StructVPR++: Distill Structural and Semantic Knowledge with Weighting Samples for Visual Place Recognition
This addresses the problem of balancing accuracy and efficiency in visual place recognition for autonomous driving and robotics, representing a novel method for a known bottleneck.
The paper tackles the challenge of visual place recognition by proposing StructVPR++, a framework that embeds structural and semantic knowledge into global RGB representations via segmentation-guided distillation, achieving 5-23% improvements in Recall@1 over state-of-the-art global methods and real-time efficiency.

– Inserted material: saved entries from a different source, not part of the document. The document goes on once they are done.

(** A row of [Tenant], of [ApiKey] and of [InboxCannedResponse]. *)
Module Tenant.
Record t := make { name : string; slug : string; status : TenantStatus.t }.
#[export] Instance settable : Settable t := fun x => make (name x) (slug x) (status x).
End Tenant.
Export (hints) Tenant.
Module ApiKey.
Record t := make {
  tenantId : string;
  name : string;
  prefix : string;
  keyHash : string;
  scopes : list string;
  active : bool;
  lastUsedAt : option Z;
  createdAt : Z;
  revokedAt : option Z
}.
#[export] Instance settable : Settable t := fun x =>
  make (tenantId x) (name x) (prefix x) (keyHash x) (scopes x) (active x) (lastUsedAt x) (createdAt x) (revokedAt x).
End ApiKey.
Export (hints) ApiKey.
Module CannedResponse.
Record t := make {
  tenantId : string;
  shortcut : string;
  title : string;
  body : string;
  active : bool;
  revision : Z;
  createdAt : Z;
  updatedAt : Z
}.
#[export] Instance settable : Settable t := fun x =>
  make (tenantId x) (shortcut x) (title x) (body x) (active x) (revision x) (createdAt x) (updatedAt x).
End CannedResponse.
Export (hints) CannedResponse.

(** A row of [MediaAsset]. *)
Module MediaAsset.
Record t := make {
  tenantId : string;
  senderId : string;
  providerMediaId : option string;
  category : string;
  mimeType : string;
  size : Z;
  scanMode : string;
  scanStatus : string;
  storageMode : string;
  storageKey : option string;
  storedAt : option Z;
  providerUploadedAt : option Z;
  expiresAt : option Z;
  failedAt : option Z;
  failureCode : option string;
  createdAt : Z;
  updatedAt : Z
}.
#[export] Instance settable : Settable t := fun x =>
  make (tenantId x) (senderId x) (providerMediaId x) (category x) (mimeType x) (size x) (scanMode x) (scanStatus x)
    (storageMode x) (storageKey x) (storedAt x) (providerUploadedAt x) (expiresAt x) (failedAt x) (failureCode x)
    (createdAt x) (updatedAt x).
End MediaAsset.
Export (hints) MediaAsset.

(** ** Constraints of the schema *)
Definition same_some {A} `{EqDecision A} (a b : option A) : bool :=
  bool_decide (is_Some a /\ a = b).
(** [@unique] on [providerMessageId], [@@unique([tenantId, idempotencyKey])]; in SQL a NULL
    equals nothing. *)
Definition message_unique : constraint Message.t := fun a b =>
  same_some (Message.providerMessageId a) (Message.providerMessageId b) ||
  (same_some (Message.tenantId a) (Message.tenantId b) &&
   same_some (Message.idempotencyKey a) (Message.idempotencyKey b)).
(** [@@unique([tenantId, phone])] *)
Definition contact_unique : constraint Contact.t := fun a b =>
  bool_decide (Contact.tenantId a = Contact.tenantId b /\ Contact.phone a = Contact.phone b).
(** [@unique] on [providerPhoneNumberId] *)
Definition sender_unique : constraint Sender.t := fun a b =>
  bool_decide (Sender.providerPhoneNumberId a = Sender.providerPhoneNumberId b).
(** [@unique] on [providerTemplateId], [@@unique([tenantId, wabaId, name, language])] *)
Definition template_unique : constraint Template.t := fun a b =>
  bool_decide (Template.providerTemplateId a = Template.providerTemplateId b) ||
  bool_decide (Template.tenantId a = Template.tenantId b /\ Template.wabaId a = Template.wabaId b /\
               Template.name a = Template.name b /\ Template.language a = Template.language b).
(** [@@unique([tenantId, senderId, contactId])] *)
Definition conversation_unique : constraint Conversation.t := fun a b =>
  bool_decide (Conversation.tenantId a = Conversation.tenantId b /\
               Conversation.senderId a = Conversation.senderId b /\
               Conversation.contactId a = Conversation.contactId b).
Lemma dispatch_claimed_spec job m w :
  rows (messages w) !! messageId job = Some m ->
  wp (dispatch_claimed job m) (claimed_outcome (messageId job) w m) w /\
  (Message.trafficClass m <> trafficClass job ->
   wp (dispatch_claimed job m) (fun _ w' => sent w' = sent w) w).
Proof.
  intros Hm. unfold dispatch_claimed. cbv zeta.
  destruct (decide (Message.trafficClass m = trafficClass job)) as [Hc|Hc].
  2: { rewrite bool_decide_false by done. cbn [negb].
    split; [|intros _]; (eapply wp_mono; [apply wp_gives_up_then, wp_markFailed; exact Hm|]; intros r w' Hg).
    - eapply (gives_up_outcome FAILED); [by right|reflexivity|exact Hm|by left|exact Hg].
    - apply Hg. }
  rewrite bool_decide_true by done. cbn [negb]. split; [|done].
  apply wp_bind, wp_status_event_create.
  { intros e. by apply claimed_outcome_throws. }
  intros evs k _ _. set (w1 := bump w <| statusEvents := evs |>).
  split; [intros e; by apply claimed_outcome_throws|].
  (* the sender *)
  apply wp_bind, wp_try, wp_bind. unfold wp at 1, resolve. cbn [fst snd].
  destruct (resolve_sender (tick w1) (Message.senderId m)) as [sender|e|].
  2: { apply wp_bind. eapply wp_mono; [apply wp_markFailed; exact Hm|].
    intros r w' Hr.
    set (reason := error_message (fun _ => "WhatsApp sender configuration is unavailable"%string) e).
    apply (gives_up_map _ _ _ _ _ _ (result (final_action FAILED) (Some reason))) in Hr.
    destruct r as [[]|e'|]; [apply wp_ret, wp_ret| |done];
      (eapply (gives_up_outcome FAILED); [by right|reflexivity|exact Hm|by left|exact Hr]). }
  2: { split; [by left|]. exists m. by rewrite insert_id. }
  apply wp_ret.
  (* the slot *)
  apply wp_bind, wp_try, wp_bind. unfold wp at 1, waitForOutboundSlot. cbn [fst snd].
  destruct (outbound_slot (tick (bump w1)) (phoneNumberId sender) (Message.trafficClass m) (rateLimitPerSecond sender))
    as [[]|e|].
  - apply wp_ret. eapply wp_mono; [apply send_and_record_spec; exact Hm|]. done.
  - apply wp_bind. eapply wp_mono; [apply wp_markRetryable; exact Hm|].
    intros r w' Hr.
    set (reason := error_message (fun _ => "Rate limiter unavailable"%string) e).
    apply (gives_up_map _ _ _ _ _ _ (result (final_action QUEUED) (Some reason))) in Hr.
    destruct r as [[]|e'|]; [apply wp_ret, wp_ret| |done];
      (eapply (gives_up_outcome QUEUED); [by left|reflexivity|exact Hm|by left|exact Hr]).
  - split; [by left|]. exists m. by rewrite insert_id.
Qed.
End dispatch_proofs.
(** How far a message has come; the end states take no further progress. *)
Definition progress (s : MessageStatus.t) : Z :=
  match s with FAILED | CANCELLED | EXPIRED => 7 | _ => default (-1) (STATUS_RANK s) end.

(** Without a failure among them the order in which reports arrive does not matter, and no
    report takes a message back: the result is the furthest of the statuses. *)
Theorem reports_commute s l l' (Hp : l ≡ₚ l') (Hf : Forall (fun r => mapStatus r <> Some FAILED) l) :
  run s l = run s l' /\ progress s <= progress (run s l) /\
  Forall (fun r => from_option (fun t => progress t <= progress (run s l)) True (mapStatus r)) l.
Proof.
  split; [|split].
  - revert s Hf. induction Hp as [|r l l' _ IH|r r' l|l l1 l2 Hp1 IH1 Hp2 IH2]; intros s Hf; [done|..].
    + rewrite !run_cons. apply IH. by inversion Hf.
    + rewrite !run_cons. f_equal. apply Forall_cons in Hf as [H1 [H2 _]%Forall_cons].
      destruct (mapStatus r) as [t|] eqn:Et, (mapStatus r') as [u|] eqn:Eu; cbn; try done.
      apply next_comm; [by eapply mapStatus_reported..|congruence|congruence].
    + rewrite IH1 by done. apply IH2. by rewrite <- Hp1.
  - clear Hp. revert s. induction Hf as [|r l Hr _ IH]; intros s; [done|]. rewrite run_cons.
    etrans; [|apply IH]. destruct (mapStatus r) as [t|] eqn:Et; [|done]. cbn.
    apply mapStatus_reported in Et. destruct t; try done; by destruct s.
  - apply Forall_forall. intros r Hr. pose proof (past_of_run s r l Hr) as Hpast.
    rewrite Forall_forall in Hf. specialize (Hf r Hr). unfold past in Hpast.
    destruct (mapStatus r) as [t|] eqn:Et; [|done]. cbn in *. apply mapStatus_reported in Et.
    destruct t; try done; by destruct (run s l).
Qed.

Lemma reports_commute_witness :
  run SUBMITTED ["read"; "sent"; "delivered"]%string = READ /\
  run SUBMITTED ["read"; "sent"; "delivered"]%string = run SUBMITTED ["sent"; "delivered"; "read"]%string.
Proof.
  split; [reflexivity|]. apply (reports_commute SUBMITTED _ _).
  - etrans; [apply Permutation_swap|]. apply Permutation_skip, Permutation_swap.
  - repeat constructor; done.
Defined.

(** With a failure the order matters: a failure after a delivery is ignored, a delivery after a
    failure is ignored too. *)
Lemma failed_then_delivered :
  run SENT ["failed"; "delivered"]%string = FAILED /\ run SENT ["delivered"; "failed"]%string = DELIVERED.
Proof. split; reflexivity. Qed.

(** ** Applying a status *)
Section apply_proofs.
Context `{Prisma} `{Environment}.

(** What applying a report leaves behind, when it is not undone: the report in the history and
    the message one step further. *)
Definition recorded (ps : MetaMessageStatus) (w w' : World) : Prop :=
  match mapStatus (status ps), by_provider_id (id ps) w with
  | Some target, Some (mid, m) => exists at_time k,
      rows (messages w) !! mid = Some m /\
      match parseTimestamp (timestamp ps) with Some d => d = Some at_time | None => True end /\
      rows (statusEvents w) !! k = None /\
      rows (statusEvents w') = <[k := {| MessageStatusEvent.messageId := mid; MessageStatusEvent.status := target;
           MessageStatusEvent.payload := Some (toJson ps); MessageStatusEvent.createdAt := Some at_time |}]>
         (rows (statusEvents w)) /\
      rows (messages w') = (if shouldApplyStatus (Message.status m) target
                            then <[mid := status_data target at_time (extractError (errors ps)) m]> (rows (messages w))
                            else rows (messages w))
  | _, _ => rows (messages w') = rows (messages w) /\ rows (statusEvents w') = rows (statusEvents w)
  end.
Definition untouched (w w' : World) : Prop :=
  rows (messages w') = rows (messages w) /\ rows (statusEvents w') = rows (statusEvents w).
Definition apply_post (ps : MetaMessageStatus) (w : World) (r : exec js_error unit) (w' : World) : Prop :=
  rows (webhookEvents w') = rows (webhookEvents w) /\
  (recorded ps w w' \/ untouched w w' /\ r <> Ok tt) /\ r <> OutOfFuel.

Lemma by_provider_id_row p w mid m :
  by_provider_id p w = Some (mid, m) ->
  rows (messages w) !! mid = Some m /\ Message.providerMessageId m = Some p.
Proof.
  intros [Hk Hp]%findFirst_some. by rewrite bool_decide_eq_true in Hp.
Qed.

(** Ends an aborted transaction. *)
Lemma aborted ps w n e : apply_post ps w (Throws e) (w <| tick := n |>).
Proof. split; [done|]. split; [|done]. by right. Qed.

Lemma recorded_post ps w w1 : rows (webhookEvents w1) = rows (webhookEvents w) -> recorded ps w w1 ->
  (forall e n, apply_post ps w (Throws (Error e)) (w <| tick := n |>)) /\
  (forall e, apply_post ps w (Throws (Error e)) (bump w1)) /\ apply_post ps w (Ok tt) (bump w1).
Proof.
  intros Hw Hr. assert (Hb : recorded ps w (bump w1)) by exact Hr.
  split; [intros; apply aborted|]. split; [intros e|]; (split; [done|]; split; [by left|done]).
Qed.
(* ===== verification/Conversations.v ===== *)
(** Conversations of the inbox and their response SLA: the activity that messages record
    ([inbox/conversation-activity.service.ts]) and the escalation of overdue cycles
    ([inbox/inbox-response-sla-escalation.service.ts]). *)
From stdpp Require Import prelude gmap strings sorting.
From Stdlib Require Import ZArith Lia.
From S2P Require Import Prelude Json Io Prisma Domain LeaseQueue.
#[local] Open Scope Z_scope.
Import ConversationStatus.

(** [t > COALESCE(o, '-infinity')] *)
Definition after (t : Z) (o : option Z) : bool := match o with Some u => u <? t | None => true end.
(** [GREATEST(COALESCE(o, t), t)] *)
Definition greatest (t : Z) (o : option Z) : Z := match o with Some u => Z.max u t | None => t end.

(** ** One row *)
(** [startsResponseSlaCycle] *)
Definition startsResponseSlaCycle (t : Z) (c : Conversation.t) : bool :=
  after t (Conversation.lastInboundAt c) && after t (Conversation.lastOutboundAt c) &&
  (bool_decide (Conversation.status c = RESOLVED) ||
   bool_decide (Conversation.responseSlaDueAt c = None) ||
   bool_decide (is_Some (Conversation.responseSlaRespondedAt c))).

(** The [DO UPDATE] of [recordInbound]; [minutes] is [responseSlaMinutes].  SQL reads the old row on
    every right-hand side. *)
Definition inbound_data (minutes : option Z) (t : Z) (c : Conversation.t) : Conversation.t :=
  let starts := startsResponseSlaCycle t c in
  c <| Conversation.status := OPEN |> <| Conversation.resolvedAt := None |>
    <| Conversation.unreadCount := Conversation.unreadCount c + 1 |>
    <| Conversation.lastMessageAt := Z.max (Conversation.lastMessageAt c) t |>
    <| Conversation.lastInboundAt := Some (greatest t (Conversation.lastInboundAt c)) |>
    <| Conversation.responseSlaStartedAt :=
         if starts then match minutes with None => None | Some _ => Some t end
         else Conversation.responseSlaStartedAt c |>
    <| Conversation.responseSlaDueAt :=
         if starts then match minutes with None => None | Some m => Some (t + m * 60000) end
         else Conversation.responseSlaDueAt c |>
    <| Conversation.responseSlaRespondedAt :=
         if starts then None else Conversation.responseSlaRespondedAt c |>
    <| Conversation.responseSlaEscalatedAt :=
         if starts then None else Conversation.responseSlaEscalatedAt c |>.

Visual place recognition is a challenging task for autonomous driving and robotics, which is usually considered as an image retrieval problem. A commonly used two-stage strategy involves global retrieval followed by re-ranking using patch-level descriptors. Most deep learning-based methods in an end-to-end manner cannot extract global features with sufficient semantic information from RGB images. In contrast, re-ranking can utilize more explicit structural and semantic information in one-to-one matching process, but it is time-consuming. To bridge the gap between global retrieval and re-ranking and achieve a good trade-off between accuracy and efficiency, we propose StructVPR++, a framework that embeds structural and semantic knowledge into RGB global representations via segmentation-guided distillation. Our key innovation lies in decoupling label-specific features from global descriptors, enabling explicit semantic alignment between image pairs without requiring segmentation during deployment. Furthermore, we introduce a sample-wise weighted distillation strategy that prioritizes reliable training pairs while suppressing noisy ones. Experiments on four benchmarks demonstrate that StructVPR++ surpasses state-of-the-art global methods by 5-23% in Recall@1 and even outperforms many two-stage approaches, achieving real-time efficiency with a single RGB input.